3D facial avatar reconstruction has been a significant research topic in computer graphics and computer vision, where photo-realistic rendering and flexible controls over poses and expressions are necessary for many related applications. Recently, its performance has been greatly improved with the development of neural radiance fields (NeRF). However, most existing NeRF-based facial avatars focus on subject-specific reconstruction and reenactment, requiring multi-shot images containing different views of the specific subject for training, and the learned model cannot generalize to new identities, limiting its further applications. In this work, we propose a one-shot 3D facial avatar reconstruction framework that only requires a single source image to reconstruct a high-fidelity 3D facial avatar.

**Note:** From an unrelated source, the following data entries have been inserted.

(* ===== verification/LocalState.v ===== *)
(** * What the CLI keeps on its machine

    The credential stores (cli/internal/credential: store_windows.go,
    store_darwin.go, store_unsupported.go) behind one interface, and the status
    file of a provider (cli/internal/provider/status.go) as effects on a disk
    (Disk.v).  The Windows credential manager, the [security] command of macOS
    and the text of a JSON value are parameters; a wide string is represented by
    the UTF-8 text it encodes. *)

From S2P Require Import Prelude GoStrings GoTime Wire Receipt Messages Proposals Effects Disk Daemon ProviderOps.
From Stdlib Require Import Ascii.
From stdpp Require Import gmap strings.
Open Scope string_scope.
Open Scope list_scope.
Open Scope Z_scope.

(** ** Credential keys *)
Definition ErrInvalidCredentialKey : error := ErrNew "credential service, account, and secret are required".
Definition ErrUnsupportedPlatform : error := ErrNew "secure credential storage is supported on Windows and macOS only".
Definition invalid (service account : string) : bool :=
  String.eqb service "" || String.eqb account "" || ContainsByte service zero || ContainsByte account zero.

(** ** The interface

    What the commands use of a credential store.  [key] is the entry a service
    and an account name; [secrets] the secrets by entry; [storable] the secrets
    that come back as they were. *)
Record CredentialStore {W : Type} := mkCredentialStore {
  vs_Save : string -> string -> string -> M (W := W) unit;
  vs_Load : string -> string -> M (W := W) string;
  vs_Delete : string -> string -> M (W := W) unit;
}.
Arguments CredentialStore : clear implicits.
Class StoreLaws {W K : Type} `{Countable K} (store : CredentialStore W) (key : string -> string -> K)
    (secrets : W -> gmap K string) (storable : string -> Prop) := {
  store_saves service account secret w : storable secret ->
    let '(w', r) := vs_Save store service account secret w in
    secrets w' = match r with Ok _ => <[key service account := secret]> (secrets w) | Err _ => secrets w end;
  store_loads service account w :
    let '(w', r) := vs_Load store service account w in
    secrets w' = secrets w /\ forall v, r = Ok v -> secrets w !! key service account = Some v;
  store_deletes service account w :
    let '(w', r) := vs_Delete store service account w in
    secrets w' = match r with Ok _ => delete (key service account) (secrets w) | Err _ => secrets w end;
}.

For the challenges of lacking generalization ability and missing multi-view information, we leverage the generative prior of 3D GAN and develop an efficient encoder-decoder network to reconstruct the canonical neural volume of the source image, and further propose a compensation network to complement facial details. To enable fine-grained control over facial dynamics, we propose a deformation field to warp the canonical volume into driven expressions. Through extensive experimental comparisons, we achieve superior synthesis results compared to several state-of-the-art methods.